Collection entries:
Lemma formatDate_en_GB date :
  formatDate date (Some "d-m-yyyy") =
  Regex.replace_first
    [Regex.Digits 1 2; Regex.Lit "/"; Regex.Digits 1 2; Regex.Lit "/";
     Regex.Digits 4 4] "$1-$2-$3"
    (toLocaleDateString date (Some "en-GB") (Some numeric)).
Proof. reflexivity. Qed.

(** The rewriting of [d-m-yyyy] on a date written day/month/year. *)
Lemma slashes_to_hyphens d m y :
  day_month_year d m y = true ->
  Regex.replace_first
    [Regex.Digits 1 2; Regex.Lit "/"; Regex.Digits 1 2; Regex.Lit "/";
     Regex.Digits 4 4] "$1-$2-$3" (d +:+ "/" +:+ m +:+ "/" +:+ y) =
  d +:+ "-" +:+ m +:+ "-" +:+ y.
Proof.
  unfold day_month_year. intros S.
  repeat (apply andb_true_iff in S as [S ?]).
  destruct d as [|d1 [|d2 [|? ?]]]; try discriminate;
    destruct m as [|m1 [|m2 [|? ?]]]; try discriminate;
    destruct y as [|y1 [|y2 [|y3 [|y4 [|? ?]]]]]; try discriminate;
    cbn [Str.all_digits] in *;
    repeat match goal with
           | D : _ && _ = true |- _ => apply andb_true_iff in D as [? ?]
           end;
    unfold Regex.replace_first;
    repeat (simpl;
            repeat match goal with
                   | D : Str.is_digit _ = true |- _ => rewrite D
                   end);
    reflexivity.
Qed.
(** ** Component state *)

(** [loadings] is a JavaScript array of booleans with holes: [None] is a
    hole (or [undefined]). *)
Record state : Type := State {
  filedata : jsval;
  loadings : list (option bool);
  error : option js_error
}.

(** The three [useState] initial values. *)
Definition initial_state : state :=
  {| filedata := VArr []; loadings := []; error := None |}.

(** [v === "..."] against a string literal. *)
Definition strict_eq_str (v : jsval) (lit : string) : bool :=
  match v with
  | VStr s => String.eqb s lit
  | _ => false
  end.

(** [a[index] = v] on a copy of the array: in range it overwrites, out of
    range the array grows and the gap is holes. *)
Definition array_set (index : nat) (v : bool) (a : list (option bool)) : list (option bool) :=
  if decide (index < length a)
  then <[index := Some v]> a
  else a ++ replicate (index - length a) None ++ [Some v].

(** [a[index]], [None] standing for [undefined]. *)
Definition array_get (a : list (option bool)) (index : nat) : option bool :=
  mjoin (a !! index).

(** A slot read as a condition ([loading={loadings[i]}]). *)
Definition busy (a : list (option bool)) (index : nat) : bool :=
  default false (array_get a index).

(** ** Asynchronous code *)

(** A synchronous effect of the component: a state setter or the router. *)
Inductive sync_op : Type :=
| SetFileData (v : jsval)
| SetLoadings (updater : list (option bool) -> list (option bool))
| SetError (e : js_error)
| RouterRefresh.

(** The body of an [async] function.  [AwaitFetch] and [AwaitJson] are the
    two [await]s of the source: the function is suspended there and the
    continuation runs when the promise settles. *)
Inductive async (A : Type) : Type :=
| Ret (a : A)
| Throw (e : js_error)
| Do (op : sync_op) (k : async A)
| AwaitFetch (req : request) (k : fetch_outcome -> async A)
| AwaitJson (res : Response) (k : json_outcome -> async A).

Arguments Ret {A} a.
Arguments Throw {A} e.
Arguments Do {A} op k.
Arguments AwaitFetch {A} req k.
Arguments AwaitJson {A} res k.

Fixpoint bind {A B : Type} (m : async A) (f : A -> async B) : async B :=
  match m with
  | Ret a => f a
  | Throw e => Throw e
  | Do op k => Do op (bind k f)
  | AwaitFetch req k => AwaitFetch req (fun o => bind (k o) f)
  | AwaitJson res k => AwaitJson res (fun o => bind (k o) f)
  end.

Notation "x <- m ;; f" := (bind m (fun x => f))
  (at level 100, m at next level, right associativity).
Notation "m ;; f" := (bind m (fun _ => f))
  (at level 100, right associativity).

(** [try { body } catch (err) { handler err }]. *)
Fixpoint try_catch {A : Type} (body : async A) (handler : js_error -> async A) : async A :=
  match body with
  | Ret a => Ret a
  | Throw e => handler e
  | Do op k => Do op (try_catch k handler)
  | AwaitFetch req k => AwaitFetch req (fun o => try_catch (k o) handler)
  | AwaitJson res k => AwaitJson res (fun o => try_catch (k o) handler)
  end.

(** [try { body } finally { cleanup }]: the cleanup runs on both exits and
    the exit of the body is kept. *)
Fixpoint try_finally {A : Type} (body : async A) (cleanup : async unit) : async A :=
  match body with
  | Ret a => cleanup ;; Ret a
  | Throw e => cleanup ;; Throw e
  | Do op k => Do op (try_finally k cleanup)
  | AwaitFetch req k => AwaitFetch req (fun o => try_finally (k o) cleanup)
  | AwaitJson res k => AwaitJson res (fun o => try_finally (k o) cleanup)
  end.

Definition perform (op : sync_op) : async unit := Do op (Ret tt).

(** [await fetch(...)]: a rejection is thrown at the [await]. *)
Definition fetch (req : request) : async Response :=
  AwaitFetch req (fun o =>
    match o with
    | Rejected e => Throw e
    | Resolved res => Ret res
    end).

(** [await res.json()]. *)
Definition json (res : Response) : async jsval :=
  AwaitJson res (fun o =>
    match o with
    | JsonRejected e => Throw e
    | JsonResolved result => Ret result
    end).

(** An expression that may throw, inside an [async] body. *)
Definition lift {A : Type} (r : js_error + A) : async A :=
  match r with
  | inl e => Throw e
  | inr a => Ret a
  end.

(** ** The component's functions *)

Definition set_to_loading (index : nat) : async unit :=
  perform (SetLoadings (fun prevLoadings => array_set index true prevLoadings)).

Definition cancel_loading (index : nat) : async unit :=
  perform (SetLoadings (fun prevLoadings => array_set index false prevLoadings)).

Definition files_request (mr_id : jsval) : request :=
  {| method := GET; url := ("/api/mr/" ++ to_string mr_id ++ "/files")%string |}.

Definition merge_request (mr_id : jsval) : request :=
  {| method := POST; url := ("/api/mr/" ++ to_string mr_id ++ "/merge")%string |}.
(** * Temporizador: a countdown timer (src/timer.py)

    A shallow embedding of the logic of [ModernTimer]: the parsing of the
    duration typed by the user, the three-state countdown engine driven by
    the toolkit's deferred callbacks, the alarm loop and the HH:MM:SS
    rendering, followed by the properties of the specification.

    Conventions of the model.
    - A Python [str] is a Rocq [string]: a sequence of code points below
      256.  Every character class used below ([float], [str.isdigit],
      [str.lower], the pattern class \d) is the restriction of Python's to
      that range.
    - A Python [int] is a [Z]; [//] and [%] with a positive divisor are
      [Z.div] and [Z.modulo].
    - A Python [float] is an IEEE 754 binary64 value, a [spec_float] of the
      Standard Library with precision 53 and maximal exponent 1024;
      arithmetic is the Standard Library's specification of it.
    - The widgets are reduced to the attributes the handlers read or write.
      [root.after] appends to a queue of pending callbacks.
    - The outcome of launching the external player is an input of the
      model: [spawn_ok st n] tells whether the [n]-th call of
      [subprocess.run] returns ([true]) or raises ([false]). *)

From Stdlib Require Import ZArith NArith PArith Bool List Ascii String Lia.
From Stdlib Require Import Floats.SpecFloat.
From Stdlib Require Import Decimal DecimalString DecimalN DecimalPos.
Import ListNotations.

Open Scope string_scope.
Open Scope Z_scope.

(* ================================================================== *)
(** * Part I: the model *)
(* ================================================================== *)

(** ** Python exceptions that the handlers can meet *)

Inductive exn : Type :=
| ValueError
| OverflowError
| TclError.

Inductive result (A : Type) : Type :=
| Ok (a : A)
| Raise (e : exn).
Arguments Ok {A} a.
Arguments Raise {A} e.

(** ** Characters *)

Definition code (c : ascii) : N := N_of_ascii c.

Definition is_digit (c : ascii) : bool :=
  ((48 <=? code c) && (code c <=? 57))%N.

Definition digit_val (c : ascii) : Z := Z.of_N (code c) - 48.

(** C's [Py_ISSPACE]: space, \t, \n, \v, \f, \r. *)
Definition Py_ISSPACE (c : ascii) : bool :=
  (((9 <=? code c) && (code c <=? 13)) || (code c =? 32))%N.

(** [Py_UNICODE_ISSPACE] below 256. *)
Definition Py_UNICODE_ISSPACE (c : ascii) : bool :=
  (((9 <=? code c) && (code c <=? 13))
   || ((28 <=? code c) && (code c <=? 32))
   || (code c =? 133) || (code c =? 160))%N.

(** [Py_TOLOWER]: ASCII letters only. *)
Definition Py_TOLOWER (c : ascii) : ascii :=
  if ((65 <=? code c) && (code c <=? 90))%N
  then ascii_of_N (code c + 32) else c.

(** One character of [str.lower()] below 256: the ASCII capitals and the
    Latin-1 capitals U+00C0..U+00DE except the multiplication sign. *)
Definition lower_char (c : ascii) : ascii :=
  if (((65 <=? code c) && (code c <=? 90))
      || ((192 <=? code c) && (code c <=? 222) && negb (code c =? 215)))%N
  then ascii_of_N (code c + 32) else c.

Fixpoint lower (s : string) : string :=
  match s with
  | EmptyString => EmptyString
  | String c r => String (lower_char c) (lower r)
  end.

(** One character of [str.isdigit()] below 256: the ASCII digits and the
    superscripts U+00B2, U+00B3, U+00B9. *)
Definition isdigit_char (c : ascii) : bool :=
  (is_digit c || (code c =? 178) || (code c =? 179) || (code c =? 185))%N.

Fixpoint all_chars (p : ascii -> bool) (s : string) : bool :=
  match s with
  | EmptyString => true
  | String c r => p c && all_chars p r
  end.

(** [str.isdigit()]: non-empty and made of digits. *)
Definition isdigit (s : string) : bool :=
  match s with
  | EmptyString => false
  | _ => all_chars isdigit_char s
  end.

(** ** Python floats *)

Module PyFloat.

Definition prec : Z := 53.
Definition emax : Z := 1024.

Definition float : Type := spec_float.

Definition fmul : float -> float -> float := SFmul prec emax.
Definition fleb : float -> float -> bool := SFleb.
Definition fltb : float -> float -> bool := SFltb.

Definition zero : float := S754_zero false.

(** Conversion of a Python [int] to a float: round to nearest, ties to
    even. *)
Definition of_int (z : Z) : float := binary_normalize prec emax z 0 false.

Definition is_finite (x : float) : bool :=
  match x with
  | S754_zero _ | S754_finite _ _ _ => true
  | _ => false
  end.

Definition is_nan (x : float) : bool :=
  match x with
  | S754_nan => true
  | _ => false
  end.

What is expected
From the records above, print exactly the lines that run from the line with "hole (or [undefined]). *)" to the line with "then <[index := Some v]> a", inclusive.

Solution to the exercise
    hole (or [undefined]). *)
Record state : Type := State {
  filedata : jsval;
  loadings : list (option bool);
  error : option js_error
}.

(** The three [useState] initial values. *)
Definition initial_state : state :=
  {| filedata := VArr []; loadings := []; error := None |}.

(** [v === "..."] against a string literal. *)
Definition strict_eq_str (v : jsval) (lit : string) : bool :=
  match v with
  | VStr s => String.eqb s lit
  | _ => false
  end.

(** [a[index] = v] on a copy of the array: in range it overwrites, out of
    range the array grows and the gap is holes. *)
Definition array_set (index : nat) (v : bool) (a : list (option bool)) : list (option bool) :=
  if decide (index < length a)
  then <[index := Some v]> a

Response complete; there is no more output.